As I was researching for my upcoming message today, I stumbled upon a verse in the Bible that blessed my socks off and I want to share it with you.
But to preface what I’m about to share, you need to know that sporadically over the last few months I have been tempted to feel sorry for myself. I do this as I comprehend what I had in Amy and therefore what I’ve lost. How can I ever have a marriage like the one I had? What friend will ever fill the void Amy has left? Will I be alone for the rest of my days? If not, how will anyone ever compare? All this junk flies through my head and I hate it, but it’s there.
And then I think about the life of Job in the Bible. Not that I in any way have gone through what that man did. [For those who are unfamiliar with the story, it’s a must read] Here’s this godly man that seemed to have it all together, yet in a matter of 24 hours, lost everything that was precious to him. His livestock was stolen and his farmhands killed. His children were killed in a tragic windstorm. And if that wasn’t enough, Job himself was inflicted with a terrible skin disease from head to toe and was counseled by some loser friends and a crazy wife.

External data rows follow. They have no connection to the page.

(* ===== verification/CapeRecovery.v ===== *)
(** * Startup reconciliation

    [internal/cape/store_state.go]: [recover] and its three passes; also
    [List] and [Close] of [store.go].  Go iterates maps and directories in any
    order: the orders are parameters of the passes. *)

From Stdlib Require Import ZArith Lia SpecFloat.
From Stdlib Require Ascii.
From stdpp Require Import base gmap strings list numbers sorting.
From S2P Require Import Prelude GoStd CapeTypes CapeJob CapeStore CapeLogic CapeInv CapeLifecycle.
From S2P Require Import CapeSubmission CapeIngress CapeAdmission.

Local Open Scope Z_scope.

(** [strings.Cut(name, ".")] *)
Fixpoint cut_dot (s : string) : option (string * string) :=
  match s with
  | EmptyString => None
  | String c s =>
      if byte c =? 46 then Some (EmptyString, s)
      else match cut_dot s with
           | Some (a, b) => Some (String c a, b)
           | None => None
           end
  end.

Section Recovery.
Context {E : CapeEnv} (cfg : StoreConfig).

(** Iteration orders of a Go map and of a directory. *)
Context (order : gmap string Job → list (string * Job)).
Context (readdir : gmap string string → list (string * string)).

(** The loop of [loadRecoveryJobs]. *)
Fixpoint load_rows (rows : list Row) (jobs : gmap string Job) : option (gmap string Job) :=
  match rows with
  | [] => Some jobs
  | r :: rest =>
      match decodeJob (r_document r) with
      | None => None
      | Some j =>
          if negb (validJobID (j_ID j)) || (10000 <=? Z.of_nat (size jobs)) then None
          else load_rows rest (<[j_ID j := j]> jobs)
      end
  end.

Definition loadRecoveryJobs : M (gmap string Job) :=
  exec ;;
  s ← get;
  match load_rows (rows_of (jobs (db s))) ∅ with
  | Some m => mret m
  | None => throw ErrStoreUnavailable
  end.

(** A submission interrupted by the crash may have sent bytes. *)
Definition uncertain_job (j : Job) : Job :=
  {| j with
     j_State := SubmitUncertain; j_Version := j_Version j + 1; j_UnknownDebt := true;
     j_DedupBarrier := true; j_Cleanup := remote_delete_failed; j_Reason := Transport |}.

Definition spool_released (st : JobState) : bool :=
  match st with
  | RemotePending | Fetching | Completed | Cancelled | Failed | Expired => true
  | _ => false
  end.

(** One iteration of [reconcileRecoveryJobs]: the map after it. *)
Definition reconcile_job (m : gmap string Job) (id : string) (j : Job) : M (gmap string Job) :=
  if bool_decide (j_State j = Staging) then
    cleanupStaging id ;; mret (delete id m)
  else if bool_decide (j_State j = Submitting) then
    transaction (putJob (uncertain_job j) j) ;;
    mret (<[id := uncertain_job j]> m)
  else if spool_released (j_State j) then
    removeStoreFile (blob_name id) ;; mret m
  else mret m.

Fixpoint reconcile_jobs (l : list (string * Job)) (m : gmap string Job) : M (gmap string Job) :=
  match l with
  | [] => mret m
  | (id, j) :: rest => m' ← reconcile_job m id j; reconcile_jobs rest m'
  end.

Definition reconcileRecoveryJobs (m : gmap string Job) : M (gmap string Job) :=
  reconcile_jobs (order m) m.

(** One directory entry; the number of entries read so far bounds the scan. *)
Definition reconcile_entry (m : gmap string Job) (count : Z) (name content : string) (seen : gset string)
    : M (gset string) :=
  match cut_dot name with
  | None => throw ErrStoreUnavailable
  | Some (id, ext) =>
      reject ((20000 <? count) || negb (validJobID id)
              || bool_decide (ext ≠ "tmp") && bool_decide (ext ≠ "blob")) ErrStoreUnavailable ;;
      exec ;;
      match m !! id with
      | Some j =>
          if bool_decide (ext = "blob")
             && (bool_decide (j_State j = Queued) || bool_decide (j_State j = SubmitUncertain))
          then
            reject (negb (len content =? j_PayloadBytes j) || (j_PayloadBytes j <? 1)
                    || (MaxAttachment <? j_PayloadBytes j)) ErrStoreUnavailable ;;
            mret ({[id]} ∪ seen)
          else removeStoreFile name ;; mret seen
      | None => removeStoreFile name ;; mret seen
      end
  end.

Fixpoint reconcile_entries (m : gmap string Job) (count : Z) (l : list (string * string))
    (seen : gset string) : M (gset string) :=
  match l with
  | [] => mret seen
  | (name, content) :: rest =>
      seen' ← reconcile_entry m (count + 1) name content seen;
      reconcile_entries m (count + 1) rest seen'
  end.

Definition reconcileRecoverySpool (m : gmap string Job) : M (gset string) :=
  exec ;;
  s ← get;
  seen ← reconcile_entries m 0 (readdir (spool s)) ∅;
  exec ;;
  mret seen.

And Job is often looked up to as this pillar of the faith, like he had all this tragedy dumped in his lap and he just kept smiling. That was far from the case! He did praise God through the storm but let it be known that Job wrestled with God. He had a lot of questions and some of those questions never got answered.

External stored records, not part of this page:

(** The part of [persist] after a submission was dealt with. *)
Definition persist_read (j : Job) (r : schedulerResult) : M unit :=
  if bool_decide (sr_kind r = "delete") then
    if mem (t_ID (sr_task r)) (j_DeleteAcknowledgedIDs j) then mret ()
    else
      RecordDeletion (j_Tenant j) (j_ID j) (j_Version j) (sr_task r) (sr_deleted r) (outcomeCode (sr_err r)) ;;
      interleave ;;
      extend_throttled j (sr_err r)
  else if bool_decide (j_State j ≠ j_State (sr_job r)) || terminal (j_State j) || j_Suppressed j then mret ()
  else
    match sr_err r with
    | None =>
        x ← try (if bool_decide (sr_kind r = "status")
                 then RecordStatus (j_Tenant j) (j_ID j) (j_Version j) (sr_task r) (sr_status r)
                 else CompleteReport others (j_Tenant j) (j_ID j) (j_Version j) (sr_task r) (sr_report r) mapper);
        maintain_owns x (mret ())
    | Some e =>
        if bool_decide (sr_kind r = "report") then
          x ← try (recordReportError (j_Tenant j) (j_ID j) (j_Version j) (sr_task r) (outcomeCode (Some e)));
          interleave ;;
          maintain_owns x (extend_throttled j (Some e))
        else extend_throttled j (Some e)
    end.

(** A submission whose begin failed is recorded as possibly sent. *)
Definition begin_packet (j : Job) (r : schedulerResult) : schedulerResult :=
  {| r with
     sr_job := j; sr_kind := "submit"; sr_submission := mkSubmission [] false true;
     sr_err := Some (cerr Transport) |}.

Definition record_result (j : Job) (r : schedulerResult) : M unit :=
  if j_SubmissionRecorded j then mret ()
  else
    RecordSubmission (j_Tenant j) (j_ID j) (j_SubmissionVersion (sr_job r)) (sr_submission r)
      (outcomeCode (sr_err r)) (retryDelay jitter (j_Attempts (sr_job r))) ;;
    mret ().

(** [persist] *)
Definition persist (r : schedulerResult) : M unit :=
  (if bool_decide (outcomeCode (sr_err r) = Unauthorized)
   then SetGenerationAdmission (j_Generation (sr_job r)) false else mret ()) ;;
  interleave ;;
  j ← Lookup (j_Tenant (sr_job r)) (j_ID (sr_job r));
  interleave ;;
  if bool_decide (sr_kind r = "begin_error") then
    if (j_SubmissionVersion j <=? j_Version (sr_job r)) || j_SubmissionRecorded j then mret ()
    else record_result j (begin_packet j r)
  else if bool_decide (sr_kind r = "submit") then record_result j r
  else persist_read j r.

(** [persistPendingContext]: [done i] tells whether the context has ended
    before the [i]-th result; what was not persisted stays pending. *)
Fixpoint persistPendingContext (ended : nat → bool) (pending : list schedulerResult) : M (list schedulerResult) :=
  match pending with
  | [] => mret []
  | r :: rest =>
      if ended 0%nat then
        remaining ← persistPendingContext (λ i, ended (S i)) rest;
        mret (r :: remaining)
      else
        x ← try (persist r);
        remaining ← persistPendingContext (λ i, ended (S i)) rest;
        mret (if is_ok x then remaining else r :: remaining)
  end.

And we read the book of Job and you and I are afforded these back stage passes that Job’s never given. We have access to chapter one and we’re able to read the entire dialogue that took place between God and Satan and it makes total sense to us. Or at least it makes more sense then it did for poor Job. I’m thinking as I read the story. “Oh buddy Job. If you only knew the whole story. I know things are bad now but God is going to bless your socks off. Just hold on for a couple more chapters.”

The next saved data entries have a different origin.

Ltac open_fn :=
  unfold fn, startConsumerSpan, finishConsumerSpan, when in *; cbn in *.



(** On a traced broker a decode failure starts the consumer span and returns
    without ending it. *)
Lemma fn_decode_failure_span (W : World) (b : natsBroker) (cb : callback)
    (msg : natsGo.Msg) (e : foreign_error) (tracer : tracing.Tracer) :
  consumerTracer b = Some tracer ->
  decode_failed W (run W (fn cb msg) b) e ->
  result (run W (fn cb msg) b) = Some tt /\
  existsb is_span_start (events (run W (fn cb msg) b)) = true /\
  existsb is_span_end (events (run W (fn cb msg) b)) = false.
Proof.
  intros Ht (codec & data & target & Hin & HW).
  open_fn. rewrite Ht in *. cbn in *.
  run_cases; pick_event Hin; try congruence.
  all: repeat split.
Qed.

(** On every path on which the message decodes and the callback returns, the
    span that was started is ended, as the last thing the callback does. *)
Lemma fn_span_ended_after_decode (W : World) (b : natsBroker) (cb : callback)
    (msg : natsGo.Msg) (body : Any) (tracer : tracing.Tracer) :
  consumerTracer b = Some tracer ->
  decoded W (run W (fn cb msg) b) body ->
  exists pre span,
    events (run W (fn cb msg) b) =
    pre ++ [EvTracerEnd tracer context.Background span None].
Proof.
  intros Ht (codec & data & target & Hin & HW).
  open_fn. rewrite Ht in *. cbn in *.
  run_cases; pick_event Hin; try congruence.
  all: repeat match goal with
              | H : Some _ = Some _ |- _ => injection H as H; subst
              end.
  all: match goal with
       | |- exists pre span, ?l = _ => exists (removelast l)
       end; eexists; reflexivity.
Qed.

(** C5 (the code departs from the claim).  The claim: the callback ends the
    consumer span on every path, the decode-failure path included.  On a
    broker with tracing configured, a message that fails to decode starts
    the span, logs, calls the error handler and returns: no span end is
    among the events of the callback. *)
Theorem C5_decode_failure_leaves_span_open :
  consumerTracer b_traced <> None /\
  events
    (run decode_fails
       (fn cb_plain order_created)
       b_traced)
  = [EvTracerStart
       (tracing.NewTracer tracing.SpanKindConsumer "nats-consumer" [0])
       context.Background order_created (consumerAttrs "orders.created");
     EvUnmarshal None (natsGo.Data order_created)
       (AnyBytes (natsGo.Data order_created));
     EvLogErrorf "[nats]: unmarshal message failed: %v"
       (foreign (ErrExternal "invalid character"));
     EvErrorHandler (handlerFn 9) context.Background
       {| t := "orders.created";
          m := {| broker.Headers := [];
                  broker.Body := AnyBytes (natsGo.Data order_created) |};
          err := Some (foreign (ErrExternal "invalid character")) |}] /\
  result
    (run decode_fails
       (fn cb_plain order_created)
       b_traced)
  = Some tt.
Proof.
  split; [discriminate|]. split; reflexivity.
Qed.



(** With auto-acknowledge on, a message that decodes is acknowledged after
    the user handler ran, whatever the handler returned. *)
Lemma fn_acks_after_handler (W : World) (b : natsBroker) (cb : callback)
    (msg : natsGo.Msg) (body : Any) :
  broker.AutoAck (cb_options cb) = true ->
  decoded W (run W (fn cb msg) b) body ->
  exists hh ctx pub am,
    precedes (EvHandler hh ctx pub) (EvMsgAck am) (events (run W (fn cb msg) b)) /\
    natsGo.Subject am = natsGo.Subject msg /\
    natsGo.Data am = natsGo.Data msg.
Proof.
  intros Hack (codec & data & target & Hin & HW).
  open_fn. rewrite Hack in *. cbn in *.
  run_cases; pick_event Hin; try congruence.
  all: do 4 eexists; split; [in_order|split; reflexivity].
Qed.

(** With auto-acknowledge on, a message the codec decodes is handed to the
    user handler and then acknowledged, and the callback returns: the
    premise is the codec's answer, not what the callback did. *)
Lemma fn_acks_when_codec_decodes (W : World) (b : natsBroker) (cb : callback)
    (msg : natsGo.Msg) (target body : Any) :
  broker.AutoAck (cb_options cb) = true ->
  decode_target W b cb msg = Some target ->
  W (EvUnmarshal (broker.Codec (options b)) (natsGo.Data msg) target) = inl body ->
  result (run W (fn cb msg) b) = Some tt /\
  exists ctx pub am,
    precedes (EvHandler (cb_handler cb) ctx pub) (EvMsgAck am)
      (events (run W (fn cb msg) b)) /\
    t pub = natsGo.Subject msg /\
    broker.Body (m pub) = body /\
    natsGo.Subject am = natsGo.Subject msg /\
    natsGo.Data am = natsGo.Data msg /\
    length (filter is_ack (events (run W (fn cb msg) b))) = 1.
Proof.
  intros Hack Hd HW. unfold decode_target in Hd.
  open_fn. rewrite Hack in *. cbn in *.
  run_cases; try discriminate; try congruence.
  all: repeat match goal with
              | H : Some _ = Some _ |- _ => injection H as H; subst
              end.
  all: try congruence.
  all: repeat match goal with
              | H : broker.Codec (options ?x) = _,
                H2 : context [broker.Codec (options ?x)] |- _ => rewrite H in H2
              end.
  all: repeat match goal with
              | H1 : ?w ?e = _, H2 : ?w ?e = _ |- _ => rewrite H1 in H2
              | H : inl _ = inl _ |- _ => injection H as H; subst
              | H : inr _ = inl _ |- _ => discriminate H
              | H : inl _ = inr _ |- _ => discriminate H
              end.
  all: (split; [first [reflexivity | unit_result]|]);
    do 3 eexists; (split; [in_order|]); repeat split.
Qed.

(** The closure Subscribe registers captures the handler, the binder and
    the subscribe options as applied to the defaults. *)
Lemma Subscribe_callback (W : World) (b : natsBroker) topic h binder
    (opts : list broker.SubscribeOption) (ev : event) (cb : callback) :
  In ev (events (run W (Subscribe topic h binder opts) b)) ->
  callback_of ev = Some cb ->
  cb = {| cb_handler := h; cb_binder := binder;
          cb_options :=
            fold_left (fun acc o => o acc) opts
              {| broker.AutoAck := true; broker.Queue := "";
                 broker.sContext := context.Background |} |}.
Proof.
  unfold Subscribe. cbn.
  run_cases; intros Hin Hcb; each_event Hin; simpl in Hcb;
    try discriminate Hcb; injection Hcb as <-; reflexivity.
Qed.

(** C10.  When no subscribe option touches the auto-acknowledge setting, the
    closure Subscribe registers has auto-acknowledge on.  So for every
    delivered message that the codec decodes, the callback hands the decoded
    body to the handler given to Subscribe, acknowledges that message after
    the handler ran, exactly once, and returns; the premise is the codec's
    answer to the decode request the callback makes.  Read off the trace:
    whenever the trace shows a successful decode, the acknowledgement
    follows the handler call. *)
Theorem C10_auto_ack_by_default :
  forall (W : World) (b : natsBroker) topic h binder
         (opts : list broker.SubscribeOption),
    Forall keeps_AutoAck opts ->
    forall (ev : event) (cb : callback),
      In ev (events (run W (Subscribe topic h binder opts) b)) ->
      callback_of ev = Some cb ->
      broker.AutoAck (cb_options cb) = true /\
      (forall (W' : World) (b' : natsBroker) (msg : natsGo.Msg)
              (target body : Any),
          decode_target W' b' cb msg = Some target ->
          W' (EvUnmarshal (broker.Codec (options b')) (natsGo.Data msg) target)
            = inl body ->
          result (run W' (fn cb msg) b') = Some tt /\
          exists ctx pub am,
            precedes (EvHandler h ctx pub) (EvMsgAck am)
              (events (run W' (fn cb msg) b')) /\
            t pub = natsGo.Subject msg /\
            broker.Body (m pub) = body /\
            natsGo.Subject am = natsGo.Subject msg /\
            natsGo.Data am = natsGo.Data msg /\
            length (filter is_ack (events (run W' (fn cb msg) b'))) = 1) /\
      forall (W' : World) (b' : natsBroker) (msg : natsGo.Msg) (body : Any),
        decoded W' (run W' (fn cb msg) b') body ->
        exists hh ctx pub am,
          precedes (EvHandler hh ctx pub) (EvMsgAck am)
            (events (run W' (fn cb msg) b')) /\
          natsGo.Subject am = natsGo.Subject msg /\
          natsGo.Data am = natsGo.Data msg.
Proof.
  intros W b topic h binder opts Hopts ev cb Hin Hcb.
  pose proof (@Subscribe_callback W b topic h binder opts ev cb Hin Hcb) as Hcb'.
  assert (Hack : broker.AutoAck (cb_options cb) = true).
  { rewrite Hcb'. simpl. apply (@keeps_AutoAck_fold opts Hopts). }
  assert (Hh : cb_handler cb = h) by (rewrite Hcb'; reflexivity).
  split; [exact Hack|]. split.
  - intros W' b' msg target body Hd HW. rewrite <- Hh.
    exact (@fn_acks_when_codec_decodes W' b' cb msg target body Hack Hd HW).
  - intros W' b' msg body Hdec.
    exact (@fn_acks_after_handler W' b' cb msg body Hack Hdec).
Qed.

Lemma C10_witness :
  Forall keeps_AutoAck [WithDeliverNew; broker.WithQueueName "workers"] /\
  In (EvConnQueueSubscribe (connPtr 1) "orders.*" "workers"
        {| cb_handler := handlerFn 1; cb_binder := None;
           cb_options := {| broker.AutoAck := true; broker.Queue := "workers";
                            broker.sContext := [(deliverNewKey, VStruct)] |} |})
     (events (run calm
                (Subscribe "orders.*" (handlerFn 1) None
                   [WithDeliverNew; broker.WithQueueName "workers"])
                b_plain)) /\
  decode_target calm b_plain
    {| cb_handler := handlerFn 1; cb_binder := None;
       cb_options := {| broker.AutoAck := true; broker.Queue := "workers";
                        broker.sContext := [(deliverNewKey, VStruct)] |} |}
    order_created
  = Some (AnyBytes (natsGo.Data order_created)) /\
  calm (EvUnmarshal (broker.Codec (options b_plain)) (natsGo.Data order_created)
          (AnyBytes (natsGo.Data order_created)))
  = inl (AnyBytes (natsGo.Data order_created)) /\
  result
    (run calm
       (fn {| cb_handler := handlerFn 1; cb_binder := None;
              cb_options := {| broker.AutoAck := true; broker.Queue := "workers";
                               broker.sContext := [(deliverNewKey, VStruct)] |} |}
           order_created)
       b_plain)
  = Some tt /\
  exists ctx pub am,
    precedes (EvHandler (handlerFn 1) ctx pub) (EvMsgAck am)
      (events
         (run calm
            (fn {| cb_handler := handlerFn 1; cb_binder := None;
                   cb_options :=
                     {| broker.AutoAck := true; broker.Queue := "workers";
                        broker.sContext := [(deliverNewKey, VStruct)] |} |}
                order_created)
            b_plain)) /\
    t pub = natsGo.Subject order_created /\
    broker.Body (m pub) = AnyBytes (natsGo.Data order_created) /\
    natsGo.Subject am = natsGo.Subject order_created /\
    natsGo.Data am = natsGo.Data order_created /\
    length
      (filter is_ack
         (events
            (run calm
               (fn {| cb_handler := handlerFn 1; cb_binder := None;
                      cb_options :=
                        {| broker.AutoAck := true; broker.Queue := "workers";
                           broker.sContext := [(deliverNewKey, VStruct)] |} |}
                   order_created)
               b_plain)))
    = 1.
Proof.
  assert (H1 : Forall keeps_AutoAck [WithDeliverNew; broker.WithQueueName "workers"]).
  { repeat constructor. }
  assert (H2 : In (EvConnQueueSubscribe (connPtr 1) "orders.*" "workers"
        {| cb_handler := handlerFn 1; cb_binder := None;
           cb_options := {| broker.AutoAck := true; broker.Queue := "workers";
                            broker.sContext := [(deliverNewKey, VStruct)] |} |})
     (events (run calm
                (Subscribe "orders.*" (handlerFn 1) None
                   [WithDeliverNew; broker.WithQueueName "workers"])
                b_plain))).
  { vm_compute. right. right. right. left. reflexivity. }
  assert (H3 : decode_target calm b_plain
    {| cb_handler := handlerFn 1; cb_binder := None;
       cb_options := {| broker.AutoAck := true; broker.Queue := "workers";
                        broker.sContext := [(deliverNewKey, VStruct)] |} |}
    order_created
    = Some (AnyBytes (natsGo.Data order_created))) by reflexivity.
  assert (H4 : calm (EvUnmarshal (broker.Codec (options b_plain))
                       (natsGo.Data order_created)
                       (AnyBytes (natsGo.Data order_created)))
               = inl (AnyBytes (natsGo.Data order_created))) by reflexivity.
  split; [exact H1|]. split; [exact H2|]. split; [exact H3|]. split; [exact H4|].
  exact (proj1 (proj2
    (@C10_auto_ack_by_default calm b_plain "orders.*" (handlerFn 1) None
       [WithDeliverNew; broker.WithQueueName "workers"] H1 _ _ H2 eq_refl))
    calm b_plain order_created _ _ H3 H4).
Defined.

And then it happens in the last chapter of the book it says, “The Lord blessed the latter part of Job’s life more than the first.” (Job 42:12) Wow! That was a word I needed to hear. I consider myself a blessed man and to even think that God may bless the second half of my life more than he has the first, just blows me away. Therefore, for every tear I shed, I will claim this verse because I know my God has a plan for my life and it far exceeds anything I could fathom.